▶ **Task input**:
------------------------------------------------

(* ===== verification/RangeOps.v ===== *)
(** * Soundness of the range analysis: operations and inference

    The arithmetic of ranges, joins, widening and narrowing, the inference of
    ranges for instructions, the constraints added after branches, and the
    redundancy of bounds checks, against the values of [RangeSound]. *)

From stdpp Require Import base numbers list.
From Stdlib Require Import ZArith Lia.
From S2P Require Import Prelude Utils RangeAnalysis RangeSound.

Local Open Scope Z_scope.
Local Open Scope mach_scope.

Module RangeOps.
Import RangeAnalysis RangeSound.

Section operations.
Context `{T : Target}.
Variable rho : nat -> Z.
Variable rank : nat -> nat.
Variable g : FlowGraph.
Hypothesis Hg : graph_ok rho rank g.

Local Abbreviation above := (above rho).
Local Abbreviation below := (below rho).
Local Abbreviation in_range := (in_range rho).
Local Abbreviation boundary_ok := (boundary_ok rho).
Local Abbreviation range_ok := (range_ok rho).
Local Abbreviation operand_ok := (operand_ok rho).
Local Abbreviation symbol_ok := (symbol_ok rho).
Local Abbreviation covers := (covers rho g).
Local Abbreviation hull := (hull g).
Local Abbreviation bval := (bval rho).

(** The absolute values that [Range_Mul] computes with: [Abs] wraps only for the least 64-bit integer. *)
Lemma Abs_int64 v : int64 v -> v <> Utils.kMinInt64 -> Utils.Abs (wrapS 64) v = Z.abs v.
Proof.
  unfold int64, Utils.Abs, Utils.kMinInt64, Utils.kMaxInt64. intros Hv Hn. zcase; [|lia].
  rewrite wrapS_id; [lia|lia|]. unfold isS. change (64 - 1) with 63. lia.
Qed.
(* ===== verification/RangeInfer.v ===== *)
(** * Soundness of the range analysis: instructions, branches, bounds checks

    The inference of a range for each instruction from the ranges of its inputs,
    the removal of overflow checks, the constraints that a branch or a bounds
    check adds, and the elimination of redundant bounds checks. *)

From stdpp Require Import base numbers list sets.
From Stdlib Require Import ZArith Lia.
From S2P Require Import Prelude Utils RangeAnalysis RangeSound RangeOps.

Local Open Scope Z_scope.
Local Open Scope mach_scope.

Module RangeInfer.
Import RangeAnalysis RangeSound RangeOps.

Section inference.
Context `{T : Target}.
Variable rho : nat -> Z.
Variable rank : nat -> nat.
Variable g : FlowGraph.
Hypothesis Hg : graph_ok rho rank g.

Local Abbreviation above := (above rho).
Local Abbreviation below := (below rho).
Local Abbreviation in_range := (in_range rho).
Local Abbreviation boundary_ok := (boundary_ok rho).
Local Abbreviation range_ok := (range_ok rho).
Local Abbreviation operand_ok := (operand_ok rho).
Local Abbreviation symbol_ok := (symbol_ok rho).
Local Abbreviation bval := (bval rho).

(** ** Ranges of inputs *)

Definition smi_input (d : nat) : Prop := Smi (rho d) /\ exists defn, definitions g !! d = Some defn.
Definition int_input (d : nat) : Prop := int64 (rho d) /\ exists defn, definitions g !! d = Some defn.

Lemma Full_ok size : range_ok g (Full size) /\ forall v, fits size v -> in_range (Full size) v.
Proof.
  destruct (MinConstant_ok rho g size) as [Ha Hav], (MaxConstant_ok rho g size) as [Hb Hbv].
  split; [done|]. intros v Hv. split; [by apply Hav|by apply Hbv].
Qed.

Lemma range_known d defn r : definitions g !! d = Some defn -> range_ defn = Some r -> range_ok g r /\ in_range r (rho d).
Proof. intros Hd Hr. by destruct (ok_range _ _ _ Hg _ _ _ Hd Hr) as (? & ? & _). Qed.

Lemma range_ok_known r : range_ok g r -> IsUnknown (min_ r) = false /\ IsUnknown (max_ r) = false.
Proof. intros [Ha Hb]. destruct (min_ r), (max_ r); done. Qed.
(* ===== verification/Locations.v ===== *)
(** * vm/locations.h, vm/locations.cc

    [Location]: where a value lives, encoded in one machine word ([uword]): a
    tag or a kind in the low bits, a payload above it.  [SmallSet] and
    [RegisterSet]: sets of registers as bits of a machine word.  The word size
    is that of the class [Target]; a location is the value of its word. *)

From stdpp Require Import base numbers list sets gmap.
From Stdlib Require Import ZArith Lia.
From S2P Require Import Prelude BitField RangeAnalysis MipsConstants.

Local Open Scope Z_scope.
Local Open Scope mach_scope.

Module Locations.

Inductive loc_error := LAssertFailed | LUnreachable | LUndefined | LOutOfStack.

Abbreviation M A := (result loc_error A).
Definition assert_ (b : bool) : M unit := if b then Ok () else Err LAssertFailed.

Abbreviation Location := Z.

(** The MIPS target. *)
Definition mips_target : Target := {| kBitsPerWord := 32; kBitsPerWord_ok := or_introl eq_refl |}.

Inductive Policy :=
| kAny | kPrefersRegister | kRequiresRegister | kRequiresFpuRegister | kWritableRegister | kSameAsFirstInput.

Definition Policy_value (p : Policy) : Z :=
  match p with
  | kAny => 0 | kPrefersRegister => 1 | kRequiresRegister => 2
  | kRequiresFpuRegister => 3 | kWritableRegister => 4 | kSameAsFirstInput => 5
  end.
Definition all_Policy : list Policy :=
  [kAny; kPrefersRegister; kRequiresRegister; kRequiresFpuRegister; kWritableRegister; kSameAsFirstInput].

(** [Kind]. *)
Definition kInvalid : Z := 0.
Definition kConstantTag : Z := 1.
Definition kPairLocationTag : Z := 2.
Definition kUnallocated : Z := 3.
Definition kStackSlot : Z := 4.
Definition kDoubleStackSlot : Z := 7.
Definition kQuadStackSlot : Z := 11.
Definition kRegister : Z := 8.
Definition kFpuRegister : Z := 12.

Definition kBitsForKind : Z := 4.
Definition kInvalidLocation : Z := 0.
Definition kLocationTagMask : Z := 0x3.
Definition kBitsForBaseReg : Z := 5.

Section locations.
Context {T : Target}.

Definition kBitsForPayload : Z := kBitsPerWord - kBitsForKind.
Definition kBitsForStackIndex : Z := kBitsForPayload - kBitsForBaseReg.
Definition kStackIndexBias : Z := 1 <<< (kBitsForStackIndex - 1).

(** ** Encoding *)

(** [Location(Kind kind, uword payload)]. *)
Definition Location_new (kind payload : Z) : M Location :=
  assert_ (BitField.is_valid kBitsPerWord kBitsForKind kind);;
  assert_ (BitField.is_valid kBitsPerWord kBitsForPayload payload);;
  Ok (BitField.encode kBitsPerWord 0 kind .| BitField.encode kBitsPerWord kBitsForKind payload).

Definition kind (l : Location) : Z := BitField.decode kBitsPerWord 0 kBitsForKind l.
Definition payload (l : Location) : Z := BitField.decode kBitsPerWord kBitsForKind kBitsForPayload l.

Definition NoLocation : Location := kInvalidLocation.
Definition IsInvalid (l : Location) : bool := l =? kInvalidLocation.

Definition IsConstant (l : Location) : bool := l .& kLocationTagMask =? kConstantTag.
Definition IsPairLocation (l : Location) : bool := l .& kLocationTagMask =? kPairLocationTag.

Definition constant_instruction (l : Location) : M Z :=
  assert_ (IsConstant l);;
  Ok (l .& wrapU kBitsPerWord (Z.lnot kLocationTagMask)).

(** The argument is the address of the [ConstantInstr]. *)
Definition Constant (obj : Z) : M Location :=
  let loc := obj .| kConstantTag in
  i ← constant_instruction loc;
  assert_ (obj =? i);;
  Ok loc.

(** [PairLocation], an array of two locations. *)
Record PairLocation := mkPairLocation { locations_0 : Location; locations_1 : Location }.

Definition PairLocation_new : M PairLocation :=
  assert_ (IsInvalid NoLocation);; Ok (mkPairLocation NoLocation NoLocation).

Definition PairLocation_At (p : PairLocation) (i : Z) : M Location :=
  assert_ (i >=? 0);; assert_ (i <? 2);;
  Ok (if i =? 0 then locations_0 p else locations_1 p).

Definition PairLocation_SetAt (p : PairLocation) (i : Z) (loc : Location) : M PairLocation :=
  assert_ (i >=? 0);; assert_ (i <? 2);;
  Ok (if i =? 0 then mkPairLocation loc (locations_1 p) else mkPairLocation (locations_0 p) loc).
Definition Mips_EmitSwap (source destination : Location) : M (list Asm) :=
  if IsRegister source && IsRegister destination then
    s ← reg source; d ← reg destination;
    assert_ (negb (s =? TMP));; assert_ (negb (d =? TMP));;
    Ok [mov TMP s; mov s d; mov d TMP]
  else if IsRegister source && IsStackSlot destination then
    s ← reg source; b ← base_reg destination; o ← ToStackSlotOffset destination;
    Exchange s b o
  else if IsStackSlot source && IsRegister destination then
    d ← reg destination; b ← base_reg source; o ← ToStackSlotOffset source;
    Exchange d b o
  else if IsStackSlot source && IsStackSlot destination then
    b1 ← base_reg source; o1 ← ToStackSlotOffset source;
    b2 ← base_reg destination; o2 ← ToStackSlotOffset destination;
    Exchange_slots b1 o1 b2 o2
  else if IsFpuRegister source && IsFpuRegister destination then
    dst ← fpu_reg destination; src ← fpu_reg source;
    Ok [movd DTMP src; movd src dst; movd dst DTMP]
  else if IsFpuRegister source || IsFpuRegister destination then
    assert_ (IsDoubleStackSlot destination || IsDoubleStackSlot source);;
    reg ← (if IsFpuRegister source then fpu_reg source else fpu_reg destination);
    base_reg ← (if IsFpuRegister source then base_reg destination else base_reg source);
    slot_offset ← (if IsFpuRegister source then ToStackSlotOffset destination else ToStackSlotOffset source);
    i ← load_d DTMP base_reg slot_offset;
    j ← store_d reg base_reg slot_offset;
    Ok [i; j; movd reg DTMP]
  else if IsDoubleStackSlot source && IsDoubleStackSlot destination then
    source_offset ← ToStackSlotOffset source;
    dest_offset ← ToStackSlotOffset destination;
    ScratchFpuRegisterScope DTMP (fun scratch =>
      sb ← base_reg source; db ← base_reg destination;
      i ← load_d DTMP sb source_offset;
      j ← load_d scratch db dest_offset;
      k ← store_d DTMP db dest_offset;
      l ← store_d scratch sb source_offset;
      Ok [i; j; k; l])
  else Err LUnreachable.

End emit.

(** The MIPS code generator as an [Emitter]. *)
Definition Mips_Emitter {C : Constants} (intrinsic_mode : bool) : Emitter :=
  {| Op := Asm;
     move_code ms source destination := Mips_EmitMove intrinsic_mode ms source destination;
     swap_code ms source destination := Mips_EmitSwap intrinsic_mode ms source destination |}.

End Mips.
End ParallelMove.
Definition destinations (ms : list MoveOperands) : list Location :=
  dest_ <$> filter (fun m => dest_ m <> NoLocation) ms.

Definition needed (m : MoveOperands) : Prop := dest_ m <> NoLocation /\ src_ m <> dest_ m.
#[local] Instance needed_dec m : Decision (needed m).
Proof. unfold needed. apply _. Defined.

Lemma move_ok_wf m : move_ok m -> operands_wf m.
Proof.
  unfold operands_wf, operands_ok. intros [->|[_ Hs]]; [apply orb_true_r|].
  by rewrite (proj2 (IsInvalid_false (src_ m)) (source_ok_no _ _ Hs)).
Qed.

Lemma BuildInitialMoveList_ok ms : Forall move_ok ms -> BuildInitialMoveList ms = Ok (filter needed ms).
Proof.
  induction 1 as [|m ms Hm Hms IH]; simpl; [done|].
  unfold IsRedundant. rewrite IsEliminated_ok by (by apply move_ok_wf). cbn [mbind result_bind]. rewrite IH. cbn [mbind result_bind].
  assert (IsInvalid (src_ m) || IsInvalid (dest_ m) || Equals (src_ m) (dest_ m) = negb (bool_decide (needed m))) as ->.
  { apply bool_eqb_iff. rewrite !orb_true_iff, !IsInvalid_spec, negb_true_iff, bool_decide_eq_false. unfold Equals, needed. rewrite Z.eqb_eq.
    destruct Hm as [Hd|[_ Hs%source_ok_no]]; [tauto|]. destruct (decide (dest_ m = NoLocation)); [tauto|].
    destruct (decide (src_ m = dest_ m)); tauto. }
  rewrite filter_cons. by case_bool_decide; rewrite ?decide_True, ?decide_False by done.
Qed.

Lemma NoDup_fmap_filter {A B} (f : A -> B) (P Q : A -> Prop) `{forall x, Decision (P x), forall x, Decision (Q x)} l :
  (forall x, Q x -> P x) -> NoDup (f <$> filter P l) -> NoDup (f <$> filter Q l).
Proof.
  intros HQP. induction l as [|x l IH]; [done|]. rewrite !filter_cons. intros Hnd. destruct (decide (Q x)) as [HQ|HQ].
  - rewrite decide_True in Hnd by auto. rewrite fmap_cons in *. apply NoDup_cons in Hnd as [Hx Hnd]. constructor; [|by apply IH].
    intros (y & Hy & Hin)%list_elem_of_fmap. apply Hx, list_elem_of_fmap. exists y. rewrite list_elem_of_filter in *. intuition auto.
  - apply IH. destruct (decide (P x)); [|done]. rewrite fmap_cons in Hnd. by apply NoDup_cons in Hnd as [_ ?].
Qed.

Lemma destinations_inj ms m m' :
  NoDup (destinations ms) -> m ∈ ms -> m' ∈ ms -> dest_ m <> NoLocation -> dest_ m = dest_ m' -> m = m'.
Proof.
  unfold destinations. intros Hnd Hm Hm' Hd Heq.
  assert (m ∈ filter (fun m => dest_ m <> NoLocation) ms) as [i Hi]%list_elem_of_lookup by (by apply list_elem_of_filter).
  assert (m' ∈ filter (fun m => dest_ m <> NoLocation) ms) as [j Hj]%list_elem_of_lookup by (apply list_elem_of_filter; by rewrite <- Heq).
  assert (i = j) as ->; [|by rewrite Hi in Hj; injection Hj].
  eapply (NoDup_lookup _ i j (dest_ m) Hnd); rewrite list_lookup_fmap; [by rewrite Hi|by rewrite Hj, Heq].
Qed.

(** The emitted code performs all moves at once: every destination receives the value its
    source had before, and no other location changes. *)
Lemma EmitNativeCode_ok ms s :
  state_ok s -> Forall move_ok ms -> NoDup (destinations ms) ->
  exists code, EmitNativeCode ms = Ok code /\ state_ok (run s code) /\
    (forall m, m ∈ ms -> dest_ m <> NoLocation -> read (run s code) (dest_ m) = source_value s (dest_ m) (src_ m)) /\
    (forall l, allocated l -> l ∉ destinations ms -> read (run s code) l = read s l).
Proof.
  intros Hs Hok Hnd. unfold EmitNativeCode. rewrite BuildInitialMoveList_ok by done. cbn [mbind result_bind].
  set (ws := filter needed ms). set (n := length ws).
  set (D := fun i => match ws !! i with Some m => dest_ m | None => NoLocation end).
  set (V := fun i => match ws !! i with Some m => source_value s (dest_ m) (src_ m) | None => read s NoLocation end).
  assert (forall i m, ws !! i = Some m -> m ∈ ms /\ dest_ m <> NoLocation /\ src_ m <> dest_ m /\ allocated (dest_ m) /\ source_ok (dest_ m) (src_ m)) as Hws.
  { intros i m Hm. apply list_elem_of_lookup_2, list_elem_of_filter in Hm as [[? ?] Hin]. rewrite Forall_forall in Hok.
    destruct (Hok m Hin) as [?|[? ?]]; tauto. }
  assert (forall i, (i < n)%nat -> allocated (D i)) as HDa.
  { intros i [m Hm]%lookup_lt_is_Some_2. unfold D. rewrite Hm. by eapply Hws. }
  assert (NoDup (dest_ <$> ws)) as HndW.
  { eapply NoDup_fmap_filter; [|exact Hnd]. by intros m [? _]. }
  assert (forall i j, (i < n)%nat -> (j < n)%nat -> D i = D j -> i = j) as HDd.
  { intros i j [m Hm]%lookup_lt_is_Some_2 [m' Hm']%lookup_lt_is_Some_2. unfold D. rewrite Hm, Hm'. intros Heq.
    eapply (NoDup_lookup _ i j _ HndW); rewrite list_lookup_fmap; [by rewrite Hm|by rewrite Hm', Heq]. }
  assert (inv n D V s [] ws (run s [])) as HI.
  { split; [done|by intros i ?%elem_of_nil|constructor|done| |done|done].
    intros i m Hm. destruct (Hws i m Hm) as (_ & Hd & Hne & Ha & Hso).
    assert (D i = dest_ m) as HD by (unfold D; by rewrite Hm).
    destruct m as [d src]; simpl in *. rewrite <- HD. constructor; [by apply not_elem_of_nil|congruence|congruence|].
    unfold V. rewrite Hm. simpl. by rewrite HD. }
  assert (Forall (fun k => k < n)%nat (seq 0 n)) as Hseq by (apply Forall_forall; intros k Hk%elem_of_seq; lia).
  destruct (perform_moves_ok n D V s HDa HDd (seq 0 n) (mkResolver ws [])) as (st1 & -> & HI1 & Hc1); [done|done| |].
  { intros j m Hm _ _. apply elem_of_seq. apply lookup_lt_Some in Hm. simpl in Hm. fold n in Hm. lia. }
  cbn [mbind result_bind].
  destruct (perform_constants_ok n D V s HDa HDd (seq 0 n) st1) as (st2 & -> & HI2 & He2); [done|done|done| |].
  { intros j m Hm _. apply elem_of_seq. pose proof (inv_index _ _ _ _ _ _ _ HI1 _ _ Hm). lia. }
  cbn [mbind result_bind].
  assert (forall l, allocated l -> (forall m, m ∈ ms -> needed m -> l <> dest_ m) -> read (run s (code_ st2)) l = read s l) as Hframe.
  { intros l Hl Hnot. apply (inv_frame _ _ _ _ _ _ _ HI2); [done|]. intros i [m Hm]%lookup_lt_is_Some_2. unfold D. rewrite Hm.
    destruct (Hws i m Hm) as (? & ? & ? & _). by apply Hnot. }
  exists (code_ st2). split; [done|]. split; [apply (inv_state _ _ _ _ _ _ _ HI2)|]. split.
  - intros m Hm Hd. destruct (decide (needed m)) as [Hn|Hn].
    + assert (m ∈ ws) as [i Hi]%list_elem_of_lookup by (by apply list_elem_of_filter).
      pose proof (lookup_lt_Some _ _ _ Hi) as Hlt. fold n in Hlt.
      destruct (lookup_lt_is_Some_2 (moves_ st2) i) as [m2 Hm2]; [by rewrite (inv_length _ _ _ _ _ _ _ HI2)|].
      pose proof (He2 _ _ Hm2) as ->. pose proof (inv_move _ _ _ _ _ _ _ HI2 _ _ Hm2) as Hst.
      unfold V, D in Hst. inversion Hst as [? Hv|? Hst'|? ? ? ? ? Hx]; [|by apply not_elem_of_nil in Hst'|].
      * by rewrite Hi in Hv.
      * rewrite Hi in Hx. by destruct Hd.
    + assert (src_ m = dest_ m) as Heq by (unfold needed in Hn; destruct (decide (src_ m = dest_ m)); tauto).
      rewrite Forall_forall in Hok. destruct (Hok m Hm) as [?|[Ha Hso]]; [done|].
      unfold source_value. rewrite Heq, (proj2 (allocated_valid _ Ha)). apply Hframe; [done|].
      intros m' Hm' Hn' Heq'. by rewrite <- (destinations_inj ms m m') in Hn'.
  - intros l Hl Hnot. apply Hframe; [done|]. intros m Hm [Hd _] ->. apply Hnot. unfold destinations.
    apply list_elem_of_fmap. exists m. split; [done|]. by apply list_elem_of_filter.
Qed.
End parallel.
End ParallelMoveProps.
Definition exec_asm (i : Asm) (s : Machine) : Machine :=
  match i with
  | mov rd rs => set_R s rd (R s rs)
  | LoadFromOffset reg base offset => set_R (far_address s base offset) reg (mem s (u32 (R s base + offset)))
  | StoreToOffset reg base offset =>
      set_mem (far_address s base offset) (u32 (R s base + offset)) (R (far_address s base offset) reg)
  | movd dd ds => set_DR s dd (DR s ds)
  | LoadDFromOffset reg base offset =>
      set_DR s reg (mem s (u32 (R s base + offset)), mem s (u32 (R s base + offset + 4)))
  | StoreDToOffset reg base offset =>
      set_mem (set_mem s (u32 (R s base + offset)) (DR s reg).1) (u32 (R s base + offset + 4)) (DR s reg).2
  | LoadImmediate rd value => set_R s rd (u32 value)
  | LoadObject rd constant => set_R s rd (object_pointer constant)
  | AddImmediate rd imm => set_R s rd (u32 (R s rd + imm))
  | Push rt => let s := set_R s SP (u32 (R s SP - 4)) in set_mem s (R s SP) (R s rt)
  | Pop rt => let s := set_R s rt (mem s (R s SP)) in set_R s SP (u32 (R s SP + 4))
  end.

(** ** Places *)

Definition slot_offset (i : Z) : Z :=
  if i <? 0 then (kParamEndSlotFromFp - i) * 4 else (kFirstLocalSlotFromFp - i) * 4.

(** The words of the stack that a slot occupies. *)
Definition words (p : place) : list Z :=
  match p with
  | PStackSlot i _ => [fp + slot_offset i]
  | PDoubleStackSlot i => [fp + slot_offset i; fp + slot_offset i + 4]
  | _ => []
  end.

Definition slot_ok (p : place) : Prop :=
  valid_place p /\ Forall (fun a => sp <= a < 2 ^ 32) (words p) /\
  match p with
  | PStackSlot _ b => b = FPREG
  | PDoubleStackSlot i => Utils.IsInt 16 (slot_offset i) = true /\ Utils.IsInt 16 (slot_offset i + 4) = true
  | _ => False
  end.

(** The slots are disjoint, as the comment of class [Location] demands, lie above the stack
    pointer, and the heap lies elsewhere. *)
Class FrameOk : Prop := {
  stack_room : 8 <= sp < 2 ^ 32;
  fp_range : isU 32 fp;
  slots_ok : Forall slot_ok slots;
  slots_disjoint p q a : p ∈ slots -> q ∈ slots -> a ∈ words p -> a ∈ words q -> p = q;
  heap_outside a v : heap a = Some v -> ~ (sp - 8 <= a < sp) /\ forall p, p ∈ slots -> a ∉ words p
}.

(** The places that the register allocator uses. *)
Definition place_ok (p : place) : Prop :=
  match p with
  | PRegister r => 2 <= r < 32 /\ r <> SP /\ r <> FP
  | PFpuRegister d => 0 <= d < 16 /\ d <> DTMP
  | PStackSlot _ _ | PDoubleStackSlot _ => p ∈ slots
  | _ => False
  end.

Definition is_double (p : place) : bool :=
  match p with PFpuRegister _ | PDoubleStackSlot _ => true | _ => false end.

Definition typed (p : place) (v : value) : Prop :=
  match v with VWord _ => is_double p = false | VDouble _ _ => is_double p = true end.

Definition read_place (s : Machine) (p : place) : value :=
  match p with
  | PFpuRegister d => VDouble (DR s d).1 (DR s d).2
  | PDoubleStackSlot i => VDouble (mem s (fp + slot_offset i)) (mem s (fp + slot_offset i + 4))
  | PStackSlot i _ => VWord (mem s (fp + slot_offset i))
  | PRegister r => VWord (R s r)
  | _ => VWord 0
  end.

Definition write_place (p : place) (v : value) (s : Machine) : Machine :=
  match p, v with
  | PRegister r, VWord w => set_R s r w
  | PFpuRegister d, VDouble lo hi => set_DR s d (lo, hi)
  | PStackSlot i _, VWord w => set_mem s (fp + slot_offset i) w
  | PDoubleStackSlot i, VDouble lo hi => set_mem (set_mem s (fp + slot_offset i) lo) (fp + slot_offset i + 4) hi
  | _, _ => s
  end.
(* ===== verification/HashMap.v ===== *)
(** * platform/hashmap.h, platform/hashmap.cc

    [HashMap]: an open-addressing hash table from keys to values, both pointers.
    A pointer is its address, [NULL] is 0; an [Entry*] into the table is the
    index of its slot.  The hash values are given by the caller, as the code
    has it; the function that compares keys is the class [MatchFun].  What
    [malloc] returns, its contents included, is the class [Malloc]. *)

From stdpp Require Import base numbers list sets.
From Stdlib Require Import ZArith Lia.
From S2P Require Import Prelude Utils Probing.

Local Open Scope Z_scope.
Local Open Scope mach_scope.

Module HashMap.
Import Probing.

Inductive hash_error :=
| HAssertFailed
| HFatal        (* out of memory *)
| HUndefined    (* an access outside the table *)
| HNoReturn.    (* the rounds of a loop, or the depth of a recursion, ran out *)

Abbreviation M A := (result hash_error A).
Definition assert_ (b : bool) : M unit := if b then Ok () else Err HAssertFailed.

Record Entry := mkEntry { key : Z; value : Z; hash : Z }.

(** [match_]. *)
Class MatchFun := { match_ : Z -> Z -> bool }.

(** [malloc] of that many entries. *)
Class Malloc := {
  malloc : nat -> option (list Entry);
  malloc_length n l : malloc n = Some l -> length l = n
}.

(** [capacity_] and [occupancy_] are [uint32_t]. *)
Record HashMap := mkHashMap { map_ : list Entry; capacity_ : Z; occupancy_ : Z }.

Definition SamePointerValue (key1 key2 : Z) : bool := key1 =? key2.

(** A string is its characters, signed bytes, before the terminating zero. *)
Definition hash_char (hash_ c : Z) : Z :=
  let hash_ := u32 (hash_ + c) in
  let hash_ := u32 (hash_ + u32 (hash_ <<< 10)) in
  hash_ .^ (hash_ >>> 6).

Definition StringHash (key : option (list Z)) : Z :=
  match key with
  | None => 0
  | Some chars =>
      let hash_ := fold_left hash_char chars 0 in
      let hash_ := u32 (hash_ + u32 (hash_ <<< 3)) in
      let hash_ := hash_ .^ (hash_ >>> 11) in
      let hash_ := u32 (hash_ + u32 (hash_ <<< 15)) in
      if hash_ =? 0 then 1 else hash_
  end.

(** [strcmp(key1, key2) == 0]. *)
Definition SameStringValue (key1 key2 : list Z) : bool := bool_decide (key1 = key2).

Definition slots (m : HashMap) : nat := Z.to_nat (capacity_ m).

Definition entry_at (m : HashMap) (p : nat) : M Entry :=
  match map_ m !! p with Some e => Ok e | None => Err HUndefined end.

Definition set_entry (m : HashMap) (p : nat) (e : Entry) : HashMap :=
  mkHashMap (<[p := e]> (map_ m)) (capacity_ m) (occupancy_ m).

Definition set_occupancy (m : HashMap) (n : Z) : HashMap := mkHashMap (map_ m) (capacity_ m) n.

Definition clear_key (e : Entry) : Entry := mkEntry 0 (value e) (hash e).
Definition set_entry_value (e : Entry) (v : Z) : Entry := mkEntry (key e) v (hash e).

(** [p->value = v] by the client. *)
Definition set_value (m : HashMap) (p : nat) (v : Z) : M HashMap :=
  e ← entry_at m p; Ok (set_entry m p (set_entry_value e v)).

Definition initial_slot (m : HashMap) (hash : Z) : nat := Z.to_nat (hash .& (capacity_ m - 1)).

Definition Clear (m : HashMap) : HashMap :=
  mkHashMap (clear_key <$> map_ m) (capacity_ m) 0.

(** The loop of [Next], from slot [p] on. *)
Fixpoint Next_loop (entries : list Entry) (p : nat) : option nat :=
  match entries with
  | [] => None
  | e :: entries => if negb (key e =? 0) then Some p else Next_loop entries (S p)
  end.

(** [Next(map_ + (p - 1))]: the pointer before the first entry is [p = 0]. *)
Definition Next (m : HashMap) (p : nat) : M (option nat) :=
  assert_ (p <=? slots m)%nat;;
  Ok (Next_loop (drop p (map_ m)) p).

Definition Start (m : HashMap) : M (option nat) := Next m 0.

(** [for (p = Start(); p != NULL; p = Next(p))]: the slots visited. *)
Fixpoint visit (fuel : nat) (m : HashMap) (p : option nat) : M (list nat) :=
  match p with
  | None => Ok []
  | Some p =>
      match fuel with
      | O => Err HNoReturn
      | S fuel => n ← Next m (S p); ps ← visit fuel m n; Ok (p :: ps)
      end
  end.

Definition iterate (m : HashMap) : M (list nat) := p ← Start m; visit (S (slots m)) m p.

Section hash_map.
Context {MF : MatchFun} {ML : Malloc}.

Definition Initialize (capacity : Z) : M HashMap :=
  assert_ (Utils.IsPowerOfTwo capacity);;
  match malloc (Z.to_nat capacity) with
  | None => Err HFatal
  | Some entries => Ok (Clear (mkHashMap entries capacity 0))
  end.

Definition HashMap_new (initial_capacity : Z) : M HashMap := Initialize initial_capacity.

(** The condition of the loop of [Probe]: the search goes past the entry. *)
Definition probe_past (key_ hash_ : Z) (e : Entry) : bool :=
  negb (key e =? 0) && (negb (hash_ =? hash e) || negb (match_ key_ (key e))).

Definition past_slot (m : HashMap) (key hash : Z) (p : nat) : bool :=
  match map_ m !! p with Some e => probe_past key hash e | None => false end.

------------------------------------------------

▶ **Action item**:
Print the lines above from the one with "Definition kUnallocated : Z := 3." through the one with "Definition kBitsForPayload : Z", both included, exactly as written and nothing more.

▶ **Final answer**:
Definition kUnallocated : Z := 3.
Definition kStackSlot : Z := 4.
Definition kDoubleStackSlot : Z := 7.
Definition kQuadStackSlot : Z := 11.
Definition kRegister : Z := 8.
Definition kFpuRegister : Z := 12.

Definition kBitsForKind : Z := 4.
Definition kInvalidLocation : Z := 0.
Definition kLocationTagMask : Z := 0x3.
Definition kBitsForBaseReg : Z := 5.

Section locations.
Context {T : Target}.

Definition kBitsForPayload : Z := kBitsPerWord - kBitsForKind.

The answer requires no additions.